The Encounter That Reminds Me Why I Love Down Syndrome Awareness Month
I love October!
First, we get to celebrate the birth of my daughter KC and the incredible blessing she is to our family. Second, it’s Down Syndrome Awareness Month!
You may wonder why that’s a thing and why I’d be excited to spend a whole month spreading awareness, and to answer that I’d like to share a recent encounter we had.
A couple months ago we went on a quick grown-ups trip to Savannah with friends to celebrate my birthday. Our first day there we booked a nighttime ghost tour. We were about 20 minutes into our tour and the guide was telling us a story about someone born who was different. Story was the man was buried in the cemetery near us and still haunts the area. Our tour guide described this abnormal man by saying, “He didn’t have anything real serious. Not like Down syndrome. God forbid!”
Ugh! My heart sank when I heard those words. I wanted to give him a piece of my mind right then and there, but instead I made eyes at our group and we all agreed we were finished with the tour and so we walked off. We emailed the company later to let them know why we left. We didn’t send them an angry letter or ask for a refund. We truly just wanted to educate them on how “not serious” or “God forbidden” Down syndrome is. We wanted them to understand they can tell their story and make the same points with being offensive.

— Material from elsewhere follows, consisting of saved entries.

(** *** Sessions of a group administrator *)

Section session_of_gadmin.
  (** The user of the session, its identifier and its structure: an
      administrator of [G], and no site operator. *)
  Context (me : addr) (i : Z) (m : wzd_user_t).
  Hypothesis m_gadmin : has_flag FLAG_GADMIN m = Val true.
  Hypothesis m_siteop : has_flag FLAG_SITEOP m = Val false.
  #[local] Abbreviation K0 := [(me, i)].

Definition session_of (s : session) : Prop :=
  good K0 [] (ss_world s) ∧ r_heap (w_users (ss_world s)) !! me = Some m ∧
  ∃ c, w_contexts (ss_world s) !! ss_ctx s = Some c ∧ c_userid c = i.

Definition confined (h : M unit) : Prop :=
  ∀ s x s', session_of s → h s = Val (x, s') → frame (ss_world s) (ss_world s').

Lemma confined_safe h : safe K0 [] h → confined h.
Proof. intros Hs s x s' (Hg & _) H. by eapply Hs. Qed.
Lemma confined_quiet h : quiet h → confined h.
Proof. intros Hq. by apply confined_safe, quiet_safe. Qed.
Lemma confined_bind {A} (q : M A) f : quiet q → (∀ x, confined (f x)) → confined (q ≫= f).
Proof.
  intros Hq Hf s x s2 Hs (a & s1 & H1 & H2)%M_bind_Val. destruct (Hq _ _ _ H1) as [Hw Hc].
  rewrite <- Hw. eapply Hf; [|done]. unfold session_of. by rewrite Hw, Hc.
Qed.

Lemma session_me s : session_of s → get_me pb s = Val (me, s).
Proof.
  intros ((Hwf & Hown & _) & Hm & c & Hc & Hi). destruct (Hown _ (list_elem_of_here _ _)) as [Hreg _]. simpl in Hreg.
  unfold get_me, mbind, M_bind, my_context. rewrite Hc. run. rewrite Hi.
  rewrite getUserByID_spec by (done || by eapply registered_range). rewrite Hreg. done.
Qed.

Lemma confined_me f : confined (f me) → confined (get_me pb ≫= f).
Proof.
  intros Hf s x s' Hs (a & s1 & H1 & H2)%M_bind_Val. rewrite session_me in H1 by done. injection H1 as <- <-. by eapply Hf.
Qed.
Lemma confined_flag c v f : has_flag c m = Val v → confined (f v) → confined (is_flagged c me ≫= f).
Proof.
  intros Hv Hf s x s' Hs (a & s1 & H1 & H2)%M_bind_Val. apply is_flagged_Val in H1 as (u & Hu & Hfl & ->).
  pose proof Hs as (_ & Hm & _). simplify_eq. rewrite Hv in Hfl. injection Hfl as <-. by eapply Hf.
Qed.
Lemma confined_lift_flag c v f : has_flag c m = Val v → confined (f v) → confined (lift (has_flag c m) ≫= f).
Proof.
  intros Hv Hf s x s' Hs (a & s1 & [H1 ->]%lift_Val & H2)%M_bind_Val. rewrite Hv in H1. injection H1 as <-. by eapply Hf.
Qed.
Lemma confined_user_at f : confined (f m) → confined (user_at me ≫= f).
Proof.
  intros Hf s x s' Hs (a & s1 & [H1 ->]%user_at_Val & H2)%M_bind_Val.
  pose proof Hs as (_ & Hm & _). simplify_eq. by eapply Hf.
Qed.

(** [user = GetUserByID(context->userid)] *)
Lemma confined_self f : confined (f (Some me)) → confined (c ← my_context; getUserByID pb (c_userid c) ≫= f).
Proof.
  intros Hf s x s' Hs (c & s1 & H1 & (p & s2 & H2 & H3)%M_bind_Val)%M_bind_Val.
  pose proof Hs as ((Hwf & Hown & _) & Hm & c' & Hc & Hi). destruct (Hown _ (list_elem_of_here _ _)) as [Hreg _]. simpl in Hreg.
  unfold my_context in H1. rewrite Hc in H1. run in H1. injection H1 as <- <-. rewrite Hi in H2.
  rewrite getUserByID_spec in H2 by (done || by eapply registered_range). injection H2 as <- <-. rewrite Hreg in H3. by eapply Hf.
Qed.

Ltac qsafe := apply quiet_safe; solve [solve_quiet].
Ltac body :=
  repeat (cbv beta iota zeta; lazymatch goal with
    | |- safe _ _ (tok _ ≫= _) => apply safe_tok; intros []; [|qsafe]
    | |- safe _ _ (getUserByName _ _ ≫= _) => apply safe_found; [intros ? ?|qsafe]
    | |- safe _ _ (gadmin_may _ _ _ ≫= _) => eapply safe_guard; [in_K|in_K| |qsafe]
    | |- safe _ _ (lift _ ≫= _) => eapply safe_bind; [apply hoare_quiet; solve [auto with quiet]|intros ? _]
    | |- safe _ _ (my_context ≫= _) => eapply safe_bind; [apply hoare_quiet; solve [auto with quiet]|intros ? _]
    | |- safe _ _ (contexts ≫= _) => eapply safe_bind; [apply hoare_quiet; solve [auto with quiet]|intros ? _]
    | |- safe _ _ (cancel_clients _ _ _ ≫= _) => eapply safe_bind; [apply hoare_quiet; solve [auto with quiet]|intros ? _]
    | |- safe _ _ (if negb ?c then _ else _) => destruct (negb c); [qsafe|]
    | |- safe _ _ (if uid ?c =? ?d then _ else _) => destruct (uid c =? d); [qsafe|]
    | |- safe _ _ (match whole_number ?s with _ => _ end) => destruct (whole_number s); [|qsafe]
    end).
Ltac start := apply confined_me; eapply confined_flag; [exact m_gadmin|]; apply confined_safe.
Ltac hclose := apply (hoare_safe _ _ _ (λ _, True)); hoare_auto.

Lemma deluser_confined : confined (do_site_deluser pb).
Proof using m_gadmin. unfold do_site_deluser. start. body. hclose. eapply hoare_return_slot. in_K. Qed.

Lemma readduser_confined : confined (do_site_readduser pb).
Proof using m_gadmin. unfold do_site_readduser. start. body. hclose. eapply hoare_claim_user; in_K. Qed.

Lemma purgeuser_confined : confined (do_site_purgeuser pb).
Proof using m_gadmin.
  unfold do_site_purgeuser. start. body. eapply safe_bind; [eapply hoare_user_reg; in_K|]. intros u Hu.
  body. apply safe_last; [|intros; auto with quiet].
  cbv beta in Hu. subst. eapply safe_purge; [in_K|discriminate].
Qed.

Lemma addip_confined : confined (do_site_addip pb getipbyname gethostbyaddr).
Proof using m_gadmin. unfold do_site_addip. start. body. hclose. eapply hoare_addip_loop. in_K. Qed.

Lemma delip_confined : confined (do_site_delip pb).
Proof using m_gadmin.
  unfold do_site_delip. start. body. hclose. eapply hoare_delip_loop. in_K.
Qed.

Lemma change_confined : confined (do_site_change pb is_dir).
Proof using m_gadmin.
  unfold do_site_change. start. body. apply (hoare_safe _ _ _ (λ _, True)).
  eapply hoare_bind; [eapply hoare_change_field; in_K|]. intros [[mt oldratio]|] Hmt; [|by apply hoare_ret].
  eapply hoare_bind; [eapply hoare_user_at; in_K|]. intros u Hu.
  eapply hoare_bind; [eapply hoare_modUser; [in_K|by destruct Hu|done]|]. intros ret _.
  hoare_auto. eapply hoare_count_leech. in_K.
Qed.

Lemma chratio_confined : confined (do_site_chratio pb).
Proof using m_gadmin.
  unfold do_site_chratio. start. body. hclose. eapply hoare_count_leech. in_K.
Qed.

Lemma color_confined : confined (do_site_color pb stack).
Proof. unfold do_site_color. apply confined_me, confined_safe. hclose. Qed.

Lemma flags_confined : confined (do_site_flags pb).
Proof using m_gadmin m_siteop.
  unfold do_site_flags. apply confined_bind; [auto with quiet|]. intros t.
  apply confined_bind; [destruct t; solve_quiet|]. intros name. do 2 (apply confined_bind; [auto with quiet|]; intros ?).
  destruct x0 as [user|]; [|apply confined_quiet; auto with quiet]. apply confined_me.
  eapply confined_flag; [exact m_gadmin|]. eapply confined_flag; [exact m_siteop|].
  apply confined_quiet. cbn [negb]. destruct x; solve_quiet.
Qed.

Lemma idle_confined : confined (do_site_idle pb).
Proof using m_siteop.
  unfold do_site_idle. apply confined_self. cbv beta iota. apply confined_bind; [auto with quiet|]. intros line.
  apply confined_user_at. destruct line; [apply confined_quiet; auto with quiet|].
  eapply confined_lift_flag; [exact m_siteop|]. apply confined_quiet. cbn [negb]. auto with quiet.
Qed.

Lemma tagline_confined : confined (do_site_tagline pb).
Proof. unfold do_site_tagline. apply confined_self. cbv beta iota. apply confined_safe. hclose.
Qed.

Lemma kill_confined : confined do_site_kill.
Proof. unfold do_site_kill. apply confined_safe. hclose. apply hoare_kill_child_new. Qed.

Lemma kick_confined : confined (do_site_kick pb).
Proof.
  unfold do_site_kick. apply confined_safe. hclose. apply hoare_kick_loop.
Qed.

Lemma take_confined : confined (do_site_take pb).
Proof using m_gadmin m_siteop.
  unfold do_site_take. apply confined_me. eapply confined_flag; [exact m_gadmin|]. eapply confined_flag; [exact m_siteop|].
  apply confined_quiet. cbn [negb orb]. auto with quiet.
Qed.

Lemma chpass_confined : confined (do_site_chpass pb).
Proof using m_gadmin.
  unfold do_site_chpass. start. body. apply safe_tok; intros [new_pass|]; unfold chpass_to.
  - body. hclose.
  - eapply safe_bind; [apply hoare_quiet; solve [auto with quiet]|]. intros may _. hclose.
Qed.

Lemma su_confined : confined (do_site_su pb).
Proof using m_gadmin m_siteop.
  unfold do_site_su. apply confined_me. eapply confined_flag; [exact m_gadmin|]. apply confined_bind; [auto with quiet|].
  intros [name|]; [|apply confined_quiet; auto with quiet]. apply confined_bind; [unfold find_user_copy; solve_quiet|].
  intros [u|]; [|apply confined_quiet; auto with quiet].
  eapply confined_flag; [exact m_siteop|]. apply confined_quiet. cbn [negb]. auto with quiet.
Qed.

End session_of_gadmin.
End confinement.

(** The commands on users that are confined to the group of the administrator, by
    a test or because they only change the client itself. CHANGEGRP has no such
    test ([changegrp_unchecked]), GIVE adds credits to any user, and ADDUSER makes
    a new one. *)
Inductive confined_cmd :=
  | CDeluser | CReadduser | CPurgeuser | CAddip | CDelip | CColor | CChange | CChratio
  | CFlags | CIdle | CTagline | CKill | CKick | CTake | CSu | CChpass.

Definition run_cmd (b : option wzd_backend_t) (is_dir : list ascii → bool)
    (getipbyname gethostbyaddr : list ascii → option (list ascii)) (stack : list ascii) (c : confined_cmd) : M unit :=
  match c with
  | CDeluser => do_site_deluser b
  | CReadduser => do_site_readduser b
  | CPurgeuser => do_site_purgeuser b
  | CAddip => do_site_addip b getipbyname gethostbyaddr
  | CDelip => do_site_delip b
  | CColor => do_site_color b stack
  | CChange => do_site_change b is_dir
  | CChratio => do_site_chratio b
  | CFlags => do_site_flags b
  | CIdle => do_site_idle b
  | CTagline => do_site_tagline b
  | CKill => do_site_kill
  | CKick => do_site_kick b
  | CTake => do_site_take b
  | CSu => do_site_su b
  | CChpass => do_site_chpass b
  end.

I spent the next few days stewing over the encounter. This man thought a Down syndrome diagnosis was the worst thing a person could have. Let that sink in for a moment. My thoughts next moved to the fact that KC’s heart defect was something I’d put the in the “real serious” category along with her very premature arrival into this world but not her extra chromosome. And as far as the “God forbidden” part goes, I actually believe God created her with 47 chromosomes. I believe she was “fearfully and wonderfully made.”
Even if you don’t share that belief with me, I feel that you couldn’t know KC and not accept that her life has meaning. She has defied all odds just to be where she is today, and I believe it is because she was created with purpose that she continues to soldier on.

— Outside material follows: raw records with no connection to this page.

(** [f] is the array, NUL included. [pos] grows at every pass, so that the
    length of the array is enough fuel; a position past the array is an
    out-of-bounds access. *)
Fixpoint simplify_loop (fuel : nat) (f : list ascii) (pos pos2 : nat) : outcome (list ascii * nat) :=
  match fuel with
  | O => Crash
  | S fuel =>
    c ← deref (f !! pos);
    if bool_decide (c = NUL) then Val (f, pos2) else
    if bool_decide (c = SLASH) then
      let here := cstring (drop pos f) in
      if bool_decide (f !! S pos = Some SLASH) then simplify_loop fuel f (S pos) pos2
      else if starts_with (str "/./") here || streq here (str "/.") then simplify_loop fuel f (S (S pos)) pos2
      else if starts_with (str "/../") here || streq here (str "/..") then
        let pos2 := back_to_slash (if (1 <? pos2)%nat then (pos2 - 1)%nat else pos2) f in
        let pos := (pos + 2)%nat in
        let pos := if bool_decide (f !! pos2 = Some SLASH) then pos else S pos in
        simplify_loop fuel f (S pos) pos2
      else simplify_loop fuel (<[pos2 := SLASH]> f) (S pos) (S pos2)
    else simplify_loop fuel (<[pos2 := c]> f) (S pos) (S pos2)
  end.

(** On the array of a string; the string it holds afterwards. *)
Definition path_simplify (filename : list ascii) : outcome (list ascii) :=
  '(f, pos2) ← simplify_loop (S (length filename)) (filename ++ [NUL]) 0 0;
  let '(f, pos2) := if (pos2 =? 0)%nat then (<[0%nat := SLASH]> f, 1%nat) else (f, pos2) in
  f ← buf_set f (Z.of_nat pos2) NUL;
  buf_str f.

(** ** What simplification means *)

(** The components of an absolute path, in order: the parts between slashes. *)
Fixpoint components (cur s : list ascii) : list (list ascii) :=
  match s with
  | [] => [cur]
  | c :: s => if bool_decide (c = SLASH) then cur :: components [] s else components (cur ++ [c]) s
  end.

(** Resolution, the innermost directory first. *)
Fixpoint resolve (acc : list (list ascii)) (cs : list (list ascii)) : list (list ascii) :=
  match cs with
  | [] => acc
  | c :: cs =>
    if bool_decide (c = []) || bool_decide (c = ["."%char]) then resolve acc cs
    else if bool_decide (c = ["."%char; "."%char]) then resolve (tail acc) cs
    else resolve (c :: acc) cs
  end.

Definition render (acc : list (list ascii)) : list ascii := concat (map (cons SLASH) (rev acc)).

(** A path that ends in a slash keeps one. *)
Definition ends_empty (cs : list (list ascii)) : bool := bool_decide (last cs = Some []).

Definition canonical (cs : list (list ascii)) : list ascii :=
  match resolve [] cs with
  | [] => [SLASH]
  | acc => render acc ++ (if ends_empty cs then [SLASH] else [])
  end.

(** A component: no slash, no NUL. *)
Definition comp_ok (c : list ascii) : Prop := (SLASH ∉ c) ∧ (NUL ∉ c).
(** A component that simplification keeps. *)
Definition kept (c : list ascii) : Prop :=
  comp_ok c ∧ c ≠ [] ∧ c ≠ ["."%char] ∧ c ≠ ["."%char; "."%char].
(** The owner recorded for a file, or [nobody]. *)
Definition file_getowner (disk : permdisk) (filename : list ascii) (w : world) : outcome got :=
  match fs_file_stat filename with
  | None => Val (Got None)
  | Some k =>
    if (BUFFER_LEN <=? length filename)%nat then Crash else
    match strrchr_slash filename with
    | None | Some (_, []) => Val (Got None)
    | Some (d, base) =>
      let '(dir, stripped) := match k with FK_DIR => (filename, str ".") | _ => (d, base) end in
      if (4095 <? length dir + (length HARD_PERMFILE + 1))%nat then Val (Got None) else
      match dir with
      | [] => Crash
      | _ =>
        let perm_filename := (if ends_with_slash dir then dir else dir ++ [SLASH]) ++ HARD_PERMFILE in
        '(ret, l) ← readPermFile umask disk perm_filename [];
        if negb (bool_decide (ret = E_OK)) then GetUserByName b (Some (str "nobody")) w else
        found ← find_file stripped l;
        match found with
        | None => GetUserByName b (Some (str "nobody")) w
        | Some i =>
          f ← deref (l !! i);
          o ← buf_str (owner f);
          GetUserByName b (Some (if bool_decide (o = []) then str "nobody" else o)) w
        end
      end
    end
  end.

End access.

I always like to share a little bit about KC just to make it apparent how much like any other little kid she is. She’s seriously smart, has an incredible memory, currently loves all things Olaf, can give the warmest embraces on the planet, loves to tell jokes and make people laugh, can sing potty language words to the tune of just about any song imaginable, is super picky about her shoes, loves all kinds of food, makes a game of sneaking my coffee and thinks the Cha Cha Slide was created just for her. Down syndrome is definitely a part of her, but it is not all of her. There is really no reason the words “God forbidden” should be used in connection to her diagnosis. Her diagnosis does not scare me. Her extra chromosome doesn’t keep me up at night or make me question her creator. It’s the fact that there are people who would describe her extra chromosome as the worst-case scenario in terms of diagnosis that terrifies and saddens me. Some days it even angers me, but I’ve found an angered response is least effective.
Although the company we emailed about the offensive remarks did not respond with care or remorse, this post isn’t about putting this man in his place or teaching him a lesson or boycotting his business. It doesn’t seem likely we’ve changed this tour guide’s opinion about Down syndrome, but I do appreciate how experiences like this always cause me to reflect and give me opportunity to inform. I read a quote one time that said, “Sometimes the things we can’t change end up changing us.”
This right here is the reason I write about our experience, and this is why this month means so much to me. My best defenses against these scenarios are love and education. There was a time when I was completely uneducated and surely made offensive comments about disabilities I didn’t understand. However, KC’s existence has taught me more than I ever imagined. The love she brings has changed our lives, and she has brought us into a community of chromosomally enhanced friends and their families that would all agree their lives have taken a turn they didn’t expect but all for the better.
Unfortunately these types of offensive comments in regards to Down syndrome are inevitable. But I think it’s important the world doesn’t see a community constantly offended and in uproar, spewing hateful remarks over ignorant words. I much prefer they see our Down syndrome community so tightly bound with the unconditional love we’ve been able to experience through our little blessings, that we can educate when possible and move on with the confidence that we have been given the perfect kid for us.
I’m so proud to be KC’s mom, and I’m thankful I get the opportunity to share what we’ve learned with the hopes that misconceptions will continue to be changed. Yes, she has an extra chromosome, but the thing that stands our most is that she’s a little girl, sometimes naughty, always full of personality and above all the most “real serious” things about her is that she is a worthy and capable enhancement to our world.